We finally solved our problems completely.
In the beginning, we were a little confused by the reports of some users (e.g.,
this one) that XenForo and Cloudflare were working for them out of the box. This was further
confirmed by the developers themselves, albeit conditionally. Unfortunately, it was not working well for us: we would see Cloudflare IP addresses on our websites instead of original visitors’, would not be able to install some add-ons, and would frequently be logged out of the ACP.
The first thing we did, following the instructions in
“Restoring original visitor IPs,” was we asked our ISP to install
mod_remoteip on our Apache server. It improved the situation, although it did not solve it completely. There were still some non-original IP addresses in our logs and we would get abrupt sign-outs from the ACP.
We quickly discovered that
mod_remoteip only returns the original visitor IPs that pass through Cloudflare. That is to say, if one has
Railgun enabled (see
Cloudflare account > Website > Speed > Optimization > Railgun), the original IPs passing through the Railgun servers will not be restored.
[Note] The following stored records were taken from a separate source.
(** X4: [transform] answers with a text exactly when [isDev] is set and the
    id ends in [.js] or [.ts]; every text it answers with starts with the
    code it was given and goes on with the line break and the marker. *)
Theorem transform_answers (now code id : string) (c : Closure) :
  (returned (transform now code id c) <> None <-> isDev c = true /\ js_or_ts id) /\
  (forall out,
     returned (transform now code id c) = Some out ->
     out = code ++ chr LF ++ "// Last updated: " ++ now /\
     String.prefix code out = true).
Proof.
  destruct (isDev c) eqn:Hd.
  - destruct (test_dot_js_ts id) eqn:Hid.
    + pose proof (proj1 (test_dot_js_ts_iff id) Hid) as Hs.
      rewrite (transform_dev now code id c Hd Hs). cbn [returned].
      split; [split; [now split | discriminate] |].
      intros out [= <-]. split; [reflexivity | apply prefix_append].
    + rewrite (transform_other now code id c Hid). cbn [returned].
      split; [| discriminate].
      split; [congruence |].
      intros [_ Hs]. apply test_dot_js_ts_iff in Hs. congruence.
  - rewrite (transform_off now code id c Hd). cbn [returned].
    split; [| discriminate].
    split; [congruence | intros [H _]; discriminate H].
Qed.

Lemma log_file_names_console (bundle : list string) (c : Closure) :
  console (log_file_names bundle c) = map (fun fileName => " - " ++ fileName) bundle.
Proof.
  revert c. induction bundle as [|f rest IH]; intros c; [reflexivity |].
  cbn [log_file_names map]. unfold bind, console_log at 1.
  cbn [returned closure console]. now rewrite IH.
Qed.

(** X5: [generateBundle] logs its heading and then one message per file of
    the bundle, in the order of the enumeration: one message more than
    there are files, the heading alone for an empty bundle; the closure is
    as before. *)
Theorem generateBundle_console (bundle : list string) (c : Closure) :
  console (generateBundle bundle c)
    = (chr LF ++ "[vite-plugin-qwik-logger] Output bundle contains:")
      :: map (fun fileName => " - " ++ fileName) bundle /\
  length (console (generateBundle bundle c)) = S (length bundle) /\
  closure (generateBundle bundle c) = c.
Proof.
  assert (H : console (generateBundle bundle c)
              = (chr LF ++ "[vite-plugin-qwik-logger] Output bundle contains:")
                :: map (fun fileName => " - " ++ fileName) bundle).
  { unfold generateBundle, bind, console_log. cbn [returned closure console].
    now rewrite log_file_names_console. }
  split; [exact H |]. split.
  - rewrite H. cbn [length]. now rewrite length_map.
  - unfold generateBundle, bind, console_log. cbn [returned closure console].
    apply log_file_names_closure.
Qed.

End Composition.

(** ** Beyond the claims: whole sessions *)

Section Sessions.

Lemma session_cons_console (call : Call) (rest : list Call) (c : Closure) :
  console (session (call :: rest) c)
  = List.app (console (invoke call c))
             (console (session rest (closure (invoke call c)))).
Proof.
  cbn [session]. unfold bind at 1. cbn [returned closure console].
  unfold bind at 1. cbn [returned closure console ret].
  now rewrite app_nil_r.
Qed.

Lemma invoke_logs_only (call : Call) (c : Closure) :
  logs_only call = true -> closure (invoke call c) = c.
Proof.
  destruct call; intros H; try discriminate H;
    unfold invoke, void, bind; cbn [returned closure console]; try reflexivity.
  - apply watchChange_closure.
  - unfold generateBundle, bind, console_log. cbn [returned closure console].
    apply log_file_names_closure.
Qed.

Lemma invoke_answers_only (call : Call) (c : Closure) :
  answers_only call = true ->
  closure (invoke call c) = c /\ console (invoke call c) = [].
Proof.
  destruct call; intros H; try discriminate H;
    unfold invoke, text, bind; cbn [returned closure console ret].
  - destruct (resolveId_closure source c) as [-> ->]. now split.
  - destruct (load_closure id c) as [-> ->]. now split.
  - destruct (transform_closure now code id c) as [-> ->]. now split.
Qed.

Lemma invoke_isDev (call : Call) (c : Closure) :
  isDev (closure (invoke call c))
  = match call with
    | CallConfig cmd => strict_eq cmd "serve"
    | _ => isDev c
    end.
Proof.
  destruct call; unfold invoke, void, text, bind; cbn [returned closure console];
    try reflexivity.
  - now rewrite (proj1 (resolveId_closure _ _)).
  - now rewrite (proj1 (load_closure _ _)).
  - now rewrite (proj1 (transform_closure _ _ _ _)).
  - now rewrite watchChange_closure.
  - unfold generateBundle, bind, console_log. cbn [returned closure console].
    now rewrite log_file_names_closure.
Qed.

(** X6: after any sequence of hook calls [isDev] is what the last [config]
    call of the sequence made it, true for [serve] and false for any other
    command, and what it was before when the sequence has no [config]
    call: no other hook writes it. *)
Theorem session_isDev (calls : list Call) (c : Closure) :
  isDev (closure (session calls c))
  = match last_config calls with
    | Some cmd => strict_eq cmd "serve"
    | None => isDev c
    end.
Proof.
  revert c. induction calls as [|call rest IH]; intros c; [reflexivity |].
  rewrite (proj2 (session_cons call rest c)), IH. cbn [last_config].
  destruct (last_config rest); [reflexivity |].
  rewrite invoke_isDev. now destruct call.
Qed.

(** X7: after any sequence of hook calls the plugin names, the mode, the
    command and the root are those of the last [configResolved] call of the
    sequence, whatever came before it, and the old ones when the sequence
    has no such call. *)
Theorem session_metadata (calls : list Call) (c : Closure) :
  let c' := closure (session calls c) in
  match last_configResolved calls with
  | Some cfg =>
      pluginNames c' = map name (plugins cfg) /\ viteMode c' = mode cfg /\
      viteCommand c' = command cfg /\ viteConfigRoot c' = root cfg
  | None =>
      pluginNames c' = pluginNames c /\ viteMode c' = viteMode c /\
      viteCommand c' = viteCommand c /\ viteConfigRoot c' = viteConfigRoot c
  end.
Proof.
  cbv zeta. revert c. induction calls as [|call rest IH]; intros c.
  - now repeat split.
  - rewrite (proj2 (session_cons call rest c)). cbn [last_configResolved].
    specialize (IH (closure (invoke call c))).
    destruct (last_configResolved rest); [exact IH |].
    destruct IH as (-> & -> & -> & ->).
    destruct call;
      try (match goal with
           | |- context [invoke ?k c] =>
               exact (proj2 (invoke_same_metadata k c eq_refl))
           end).
    now repeat split.
Qed.

(** X8: the logging hooks ([watchChange], [buildStart], [buildEnd],
    [generateBundle], [closeBundle], [handleHotUpdate]) are without effect on
    the rest: a session with these calls left out ends in the same closure
    and gives the other calls the same answers. *)
Theorem loggers_do_not_interfere (calls : list Call) (c : Closure) :
  let kept := filter (fun call => negb (logs_only call)) calls in
  closure (session kept c) = closure (session calls c) /\
  returned (session kept c)
  = map snd (filter (fun p => negb (logs_only (fst p)))
                    (combine calls (returned (session calls c)))).
Proof.
  cbv zeta. revert c. induction calls as [|call rest IH]; intros c.
  - now split.
  - rewrite (proj1 (session_cons call rest c)), (proj2 (session_cons call rest c)).
    cbn [filter combine fst].
    destruct (logs_only call) eqn:L; cbn [negb].
    + rewrite (invoke_logs_only call c L). apply IH.
    + rewrite (proj1 (session_cons _ _ c)), (proj2 (session_cons _ _ c)).
      cbn [map snd]. destruct (IH (closure (invoke call c))) as [-> ->].
      now split.
Qed.

(** X9: the answering hooks ([resolveId], [load], [transform]) leave no
    trace: a session with these calls left out ends in the same closure
    and has logged the same messages. *)
Theorem answers_leave_no_trace (calls : list Call) (c : Closure) :
  let kept := filter (fun call => negb (answers_only call)) calls in
  closure (session kept c) = closure (session calls c) /\
  console (session kept c) = console (session calls c).
Proof.
  cbv zeta. revert c. induction calls as [|call rest IH]; intros c.
  - now split.
  - rewrite session_cons_console, (proj2 (session_cons call rest c)).
    cbn [filter].
    destruct (answers_only call) eqn:A; cbn [negb].
    + destruct (invoke_answers_only call c A) as [-> ->]. apply IH.
    + rewrite session_cons_console, (proj2 (session_cons _ _ c)).
      destruct (IH (closure (invoke call c))) as [-> ->]. now split.
Qed.

End Sessions.

(** ** Beyond the claims: the dev-mode gate over time *)

Section Gate.

Lemma never_serve_cons (call : Call) (rest : list Call) (c : Closure) :
  isDev c = false -> never_serve (call :: rest) = true ->
  isDev (closure (invoke call c)) = false /\ never_serve rest = true.
Proof.
  intros Hd H. rewrite invoke_isDev.
  destruct call; cbn [never_serve] in H; try (now split).
  apply andb_true_iff in H as [H1 H2]. apply negb_true_iff in H1. now split.
Qed.

Lemma watchChange_off (now id : string) (change : Change) (c : Closure) :
  isDev c = false -> watchChange now id change c = mkOutcome tt c [].
Proof.
  intros H. unfold watchChange, bind, read. cbn [returned closure console].
  now rewrite H.
Qed.

(** X10: the closure starts with [isDev] false, and as long as no [config]
    call has named the command [serve], [isDev] stays false, every
    [transform] call is answered with [null], and the console shows what it
    would show had [watchChange] never been called. *)
Theorem gated_until_serve (calls : list Call) (c : Closure) :
  isDev c = false -> never_serve calls = true ->
  isDev (closure (session calls c)) = false /\
  (forall i now code id,
     nth_error calls i = Some (CallTransform now code id) ->
     nth_error (returned (session calls c)) i = Some (Text None)) /\
  console (session calls c)
  = console (session (filter (fun call => negb (is_watchChange call)) calls) c).
Proof.
  revert c. induction calls as [|call rest IH]; intros c Hd Hn.
  - split; [exact Hd |]. split; [| reflexivity].
    intros [|i]; discriminate.
  - destruct (never_serve_cons call rest c Hd Hn) as [Hd' Hn'].
    destruct (IH (closure (invoke call c)) Hd' Hn') as (I1 & I2 & I3).
    rewrite (proj2 (session_cons call rest c)).
    split; [exact I1 |]. split.
    + intros [|i] now code id H; rewrite (proj1 (session_cons call rest c)).
      * cbn [nth_error] in H |- *. injection H as ->.
        unfold invoke, text, bind. cbn [returned].
        now rewrite (transform_off now code id c Hd).
      * cbn [nth_error] in H |- *. now apply (I2 i now code id).
    + rewrite session_cons_console, I3. cbn [filter].
      destruct (is_watchChange call) eqn:W; cbn [negb].
      * destruct call; try discriminate W.
        unfold invoke, void, bind. cbn [returned closure console].
        now rewrite (watchChange_off _ _ _ c Hd).
      * now rewrite session_cons_console.
Qed.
And we do have
Railgun enabled.
We then took aditional measures to restore original visitor IPs also from
Railgun (there is a section specifically on
Railgun in
“Restoring original visitor IPs”). That resulted in further improvement; however, the situation was still not perfect. We would still get some
Railgun IPs instead of the original visitors’. We kept bugging our ISP about this.
After several e-mail exchanges they admitted they had made a mistake of adding
one of their Railgun servers to Apache configuration, but forgot to add the other one. (We have two websites, one being assigned in Cloudflare to one Railgun server, and the other to another.) As soon as they added the missing Railgun server to Apache configuration, all our issues were completely fixed.
Hope this helps someone in a similar situation.